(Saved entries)
(** The entry a call is working with. *)
Definition at_entry (p : pc) : option nat :=
  match p with GOnce id | GRun id | GCheck id | GClean id _ => Some id | _ => None end.

(** What a call knows: the entry it works with was made for its key's hash
    ([own] gives that hash), it is there and, past the construction, filled; a
    result is the construction for a key of the same hash. *)
Definition thr_ok (keys own : list bytes) (E : list gcmEntry) (t : thread) : Prop :=
  (forall id, at_entry (t_pc t) = Some id -> own !! id = Some (sha256 (t_key t))) /\
  match t_pc t with
  | GRun id => E !! id = Some ERunning
  | GCheck id => exists r, E !! id = Some (EDone r)
  | GClean id e => E !! id = Some (EDone (Err e))
  | GDone r => exists k, k ∈ keys /\ sha256 k = sha256 (t_key t) /\ r = newGCM k
  | _ => True
  end.

Record inv (keys own : list bytes) (c : conf) : Prop := Inv {
  inv_size : (size (c_cache c) <= maxGCMCacheEntries)%nat;
  inv_own : length own = length (c_entries c);
  inv_keys : t_key <$> c_thr c = keys;
  inv_cache h id : c_cache c !! h = Some id -> own !! id = Some h;
  inv_thr i t : c_thr c !! i = Some t -> thr_ok keys own (c_entries c) t;
  inv_one i j k k' id : c_thr c !! i = Some (Thread k (GRun id)) -> c_thr c !! j = Some (Thread k' (GRun id)) -> i = j;
  inv_running id : c_entries c !! id = Some ERunning -> exists i k, c_thr c !! i = Some (Thread k (GRun id));
  inv_done id r : c_entries c !! id = Some (EDone r) -> exists k, k ∈ keys /\ own !! id = Some (sha256 k) /\ r = newGCM k;
  inv_live h id : c_cache c !! h = Some id ->
    (exists g, c_entries c !! id = Some (EDone (Ok g))) \/ exists i t, c_thr c !! i = Some t /\ at_entry (t_pc t) = Some id
}.

Lemma entry_lookup_upd (T : list thread) i j t u : (<[i := t]> T) !! j = Some u -> (i = j /\ u = t) \/ (i <> j /\ T !! j = Some u).
Proof. intros H. apply list_lookup_insert_Some in H. naive_solver. Qed.

Lemma keys_upd (T : list thread) i k p p' : T !! i = Some (Thread k p) -> t_key <$> <[i := Thread k p']> T = t_key <$> T.
Proof.
  intros Hi. rewrite list_fmap_insert. apply list_insert_id. by rewrite list_lookup_fmap, Hi.
Qed.

Lemma prefix_lookup_own (own own' : list bytes) id h : own `prefix_of` own' -> own !! id = Some h -> own' !! id = Some h.
Proof. intros. by eapply prefix_lookup_Some. Qed.

Lemma key_in keys own c i t : inv keys own c -> c_thr c !! i = Some t -> t_key t ∈ keys.
Proof. intros I Hi. rewrite <- (inv_keys _ _ _ I). apply list_elem_of_fmap. exists t. split; [done | by eapply list_elem_of_lookup_2]. Qed.

(** What one thread has to establish so that a step keeps the invariant. *)
Lemma inv_update keys own own' C E T i k p C' E' p' :
  inv keys own (Conf C E T) -> T !! i = Some (Thread k p) ->
  (size C' <= maxGCMCacheEntries)%nat -> length own' = length E' -> own `prefix_of` own' ->
  (forall h id, C' !! h = Some id -> own' !! id = Some h) ->
  (forall id r, E !! id = Some (EDone r) -> E' !! id = Some (EDone r)) ->
  (forall id, E !! id = Some ERunning -> E' !! id = Some ERunning \/ p = GRun id) ->
  (forall id r, E' !! id = Some (EDone r) -> E !! id = Some (EDone r) \/ (p = GRun id /\ r = newGCM k)) ->
  (forall id, E' !! id = Some ERunning -> (E !! id = Some ERunning /\ p <> GRun id) \/ p' = GRun id) ->
  (forall id, p' = GRun id -> E !! id = Some ENew) ->
  thr_ok keys own' E' (Thread k p') ->
  (forall h id, C' !! h = Some id -> at_entry p' = Some id \/
     (C !! h = Some id /\ (at_entry p <> Some id \/ exists g, E' !! id = Some (EDone (Ok g))))) ->
  inv keys own' (Conf C' E' (<[i := Thread k p']> T)).
Proof.
  intros I Hi Hsz Hlen Hpre HC' Hdone Hrun Hdone' Hrun' Hnew Hok Hlive. pose proof (prefix_lookup_own own own') as Hown.
  pose proof (list_lookup_insert_eq T i (Thread k p') (lookup_lt_Some _ _ _ Hi)) as Hi'.
  assert (Hother : forall j u, T !! j = Some u -> j <> i -> <[i := Thread k p']> T !! j = Some u) by (intros; by rewrite list_lookup_insert_ne).
  split; cbn; [done | done | | done | | | | |].
  - rewrite (keys_upd _ _ _ _ _ Hi). apply (inv_keys _ _ _ I).
  - intros j u Hj. apply entry_lookup_upd in Hj as [[<- ->] | [Hne Hj]]; [done |]. destruct (inv_thr _ _ _ I j u Hj) as [H1 H2].
    split; [eauto |]. destruct u as [ku pu]. cbn in *. destruct pu as [| |id|id|id|id e|r]; try done.
    + destruct (Hrun id H2) as [? | ->]; [done |]. destruct Hne. by eapply (inv_one _ _ _ I).
    + destruct H2 as [r H2]. eauto.
    + eauto.
  - intros a b ka kb id Ha Hb. apply entry_lookup_upd in Ha as [[<- Ea] | [Hna Ha]]; apply entry_lookup_upd in Hb as [[<- Eb] | [Hnb Hb]]; [done | | |].
    + injection Ea as _ <-. pose proof (inv_thr _ _ _ I _ _ Hb) as [_ Hr]. cbn in Hr. by rewrite (Hnew id eq_refl) in Hr.
    + injection Eb as _ <-. pose proof (inv_thr _ _ _ I _ _ Ha) as [_ Hr]. cbn in Hr. by rewrite (Hnew id eq_refl) in Hr.
    + by eapply (inv_one _ _ _ I).
  - intros id Hid. destruct (Hrun' id Hid) as [[Hr Hp] | ->]; [|by eexists _, _].
    destruct (inv_running _ _ _ I id Hr) as (j & kj & Hj). exists j, kj. apply Hother; [done |]. intros ->. cbn in Hj. rewrite Hi in Hj. injection Hj as _ E0. by apply Hp.
  - intros id r Hid. destruct (Hdone' id r Hid) as [Hr | [-> ->]].
    + destruct (inv_done _ _ _ I id r Hr) as (k' & ? & ? & ?). exists k'. eauto.
    + exists k. split; [by apply (key_in _ _ _ _ _ I Hi) |]. split; [|done]. apply Hown; [done |]. by apply (inv_thr _ _ _ I _ _ Hi).
  - intros h id Hh. destruct (Hlive h id Hh) as [Hp | [Hc Hp]]; [right; by exists i, (Thread k p') |].
    destruct Hp as [Hp | ?]; [|by left]. destruct (inv_live _ _ _ I h id Hc) as [[g Hg] | (j & u & Hj & Hu)]; [left; eauto |].
    right. exists j, u. split; [|done]. apply Hother; [done |]. intros ->. cbn in Hj. rewrite Hi in Hj. injection Hj as <-. by apply Hp.
Qed.

(** Setting an entry that is not filled keeps the others. *)
Lemma entry_set (E : list gcmEntry) id x y d e : E !! id = Some x -> <[id := y]> E !! d = Some e ->
  (d = id /\ e = y) \/ (d <> id /\ E !! d = Some e).
Proof. intros Hx H. apply list_lookup_insert_Some in H. naive_solver. Qed.


Section Step.
Context {keys own : list bytes} {C : gmap bytes nat} {E : list gcmEntry} {T : list thread} {i : nat} {k : bytes} {p : pc}.
Context (I : inv keys own (Conf C E T)) (Hi : T !! i = Some (Thread k p)).

(** A step that changes nothing shared. *)
Lemma inv_quiet p' : thr_ok keys own E (Thread k p') -> (forall id, p' <> GRun id) -> (forall id, p <> GRun id) ->
  (forall h id, C !! h = Some id -> at_entry p = Some id -> at_entry p' = Some id \/ exists g, E !! id = Some (EDone (Ok g))) ->
  inv keys own (Conf C E (<[i := Thread k p']> T)).
Proof.
  intros Hok Hnr Hnr0 Hl. eapply inv_update; try done; [exact (inv_size _ _ _ I) | exact (inv_own _ _ _ I) | exact (inv_cache _ _ _ I) | by left | by left | by intros id Hid; left | intros id Hid; by apply Hnr in Hid |].
  intros h id Hh. destruct (decide (at_entry p = Some id)) as [Ha|Ha]; [|by auto]. destruct (Hl h id Hh Ha); auto.
Qed.

(** A new entry is filed. *)
Lemma inv_file : p = GLookup -> C !! sha256 k = None -> ~ (maxGCMCacheEntries <= size C)%nat ->
  inv keys (own ++ [sha256 k]) (Conf (<[sha256 k := length E]> C) (E ++ [ENew]) (<[i := Thread k (GOnce (length E))]> T)).
Proof.
  intros -> Ec Hf. pose proof (inv_own _ _ _ I) as Hlen. cbn in Hlen.
  assert (Hlast : (own ++ [sha256 k]) !! length E = Some (sha256 k)) by (by rewrite lookup_app_r, <- Hlen, Nat.sub_diag by lia).
  assert (Hold : forall d e, (E ++ [ENew]) !! d = Some e -> E !! d = Some e \/ e = ENew).
  { intros d e [Hd | [_ Hd]]%lookup_app_Some; [by left |]. apply list_lookup_singleton_Some in Hd as [_ ?]. by right. }
  eapply inv_update; try done.
  - rewrite map_size_insert_None by done. lia.
  - rewrite !length_app. cbn. lia.
  - by apply prefix_app_r.
  - intros h d. destruct (decide (h = sha256 k)) as [-> | Hne]; [rewrite lookup_insert_eq; by intros [= <-] | rewrite lookup_insert_ne by done; intros Hd].
    apply lookup_app_l_Some. exact (inv_cache _ _ _ I _ _ Hd).
  - intros d r Hd. by apply lookup_app_l_Some.
  - intros d Hd. left. by apply lookup_app_l_Some.
  - intros d r Hd. left. by destruct (Hold _ _ Hd).
  - intros d Hd. left. by destruct (Hold _ _ Hd).
  - split; cbn; [|done]. by intros d [= <-].
  - intros h d. destruct (decide (h = sha256 k)) as [-> | Hne]; [rewrite lookup_insert_eq; intros [= <-]; by left |].
    rewrite lookup_insert_ne by done. auto.
Qed.

(** The first call at an entry starts its construction. *)
Lemma cache_inv_begin id : p = GOnce id -> E !! id = Some ENew -> inv keys own (Conf C (<[id := ERunning]> E) (<[i := Thread k (GRun id)]> T)).
Proof.
  intros -> Ee. assert (Hs := entry_set E id ENew ERunning). destruct (inv_thr _ _ _ I _ _ Hi) as [Hat _]. eapply inv_update; try done.
  - exact (inv_size _ _ _ I).
  - rewrite length_insert. exact (inv_own _ _ _ I).
  - exact (inv_cache _ _ _ I).
  - intros d r Hd. rewrite list_lookup_insert_ne; [done | congruence].
  - intros d Hd. left. rewrite list_lookup_insert_ne; [done | congruence].
  - intros d r Hd. destruct (Hs d (EDone r) Ee Hd) as [[_ ?] | [_ ?]]; [done | by left].
  - intros d Hd. destruct (Hs d ERunning Ee Hd) as [[-> _] | [_ ?]]; [by right | by left].
  - by intros d [= <-].
  - split; cbn; [done |]. apply list_lookup_insert_eq. by eapply lookup_lt_Some.
  - intros h d Hd. destruct (decide (d = id)) as [-> | Hne]; [by left | right; split; [done |]; left; cbn; congruence].
Qed.

(** It fills the entry. *)
Lemma inv_fill id : p = GRun id -> inv keys own (Conf C (<[id := EDone (newGCM k)]> E) (<[i := Thread k (GCheck id)]> T)).
Proof.
  intros ->. destruct (inv_thr _ _ _ I _ _ Hi) as [Hat Hp]. cbn in Hat, Hp. assert (Hs := entry_set E id ERunning (EDone (newGCM k))). eapply inv_update; try done.
  - exact (inv_size _ _ _ I).
  - rewrite length_insert. exact (inv_own _ _ _ I).
  - exact (inv_cache _ _ _ I).
  - intros d r Hd. rewrite list_lookup_insert_ne; [done | congruence].
  - intros d Hd. destruct (decide (d = id)) as [-> | Hne]; [by right | left; by rewrite list_lookup_insert_ne].
  - intros d r Hd. destruct (Hs d (EDone r) Hp Hd) as [[-> [= ->]] | [_ ?]]; [by right | by left].
  - intros d Hd. destruct (Hs d ERunning Hp Hd) as [[_ ?] | [Hne ?]]; [done | left; split; [done | congruence]].
  - split; cbn; [done |]. eexists. apply list_lookup_insert_eq. by eapply lookup_lt_Some.
  - intros h d Hd. destruct (decide (d = id)) as [-> | Hne]; [by left | right; split; [done |]; left; cbn; congruence].
Qed.

(** The result of a filled entry is the one for the caller's key hash. *)
Lemma filled_ok id r : at_entry p = Some id -> E !! id = Some (EDone r) -> thr_ok keys own E (Thread k (GDone r)).
Proof.
  intros Ha He. split; cbn; [done |]. destruct (inv_done _ _ _ I id r He) as (k' & Hk & Ho & ->). exists k'. split; [done |]. split; [|done].
  destruct (inv_thr _ _ _ I _ _ Hi) as [Hat _]. specialize (Hat id Ha). cbn in Hat. congruence.
Qed.

(** A failed entry is taken out, unless another one has replaced it. *)
Lemma inv_clean id e : p = GClean id e ->
  inv keys own (Conf (if decide (C !! sha256 k = Some id) then delete (sha256 k) C else C) E (<[i := Thread k (GDone (Err e))]> T)).
Proof.
  intros Ep. destruct (inv_thr _ _ _ I _ _ Hi) as [Hat Hp]. pose proof (inv_cache _ _ _ I) as HC. cbn in Hat, Hp, HC. rewrite Ep in Hat, Hp.
  assert (Hok : thr_ok keys own E (Thread k (GDone (Err e)))) by (eapply filled_ok; [by rewrite Ep | done]).
  pose proof (inv_size _ _ _ I) as Hsz. cbn in Hsz. specialize (Hat id eq_refl). destruct (decide _) as [Hd|Hd].
  - eapply inv_update; try done.
    + rewrite map_size_delete, Hd. cbn. lia.
    + exact (inv_own _ _ _ I).
    + intros h d. rewrite lookup_delete_Some. intros [_ ?]. by apply HC.
    + by left.
    + by left.
    + intros d Hd'. left. by rewrite Ep.
    + intros h d. rewrite lookup_delete_Some. intros [Hne Hc]. right. split; [done |]. left. rewrite Ep. cbn. intros [= <-]. apply HC in Hc, Hd. congruence.
  - apply inv_quiet; try done; [by rewrite Ep |]. rewrite Ep. intros h d Hc [= <-]. exfalso. apply Hd. apply HC in Hc as Hc'. congruence.
Qed.
End Step.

What this task involves:
Out of the entries, pull every line that mentions "Hold".

Written response:
  assert (Hold : forall d e, (E ++ [ENew]) !! d = Some e -> E !! d = Some e \/ e = ENew).
  - intros d r Hd. left. by destruct (Hold _ _ Hd).
  - intros d Hd. left. by destruct (Hold _ _ Hd).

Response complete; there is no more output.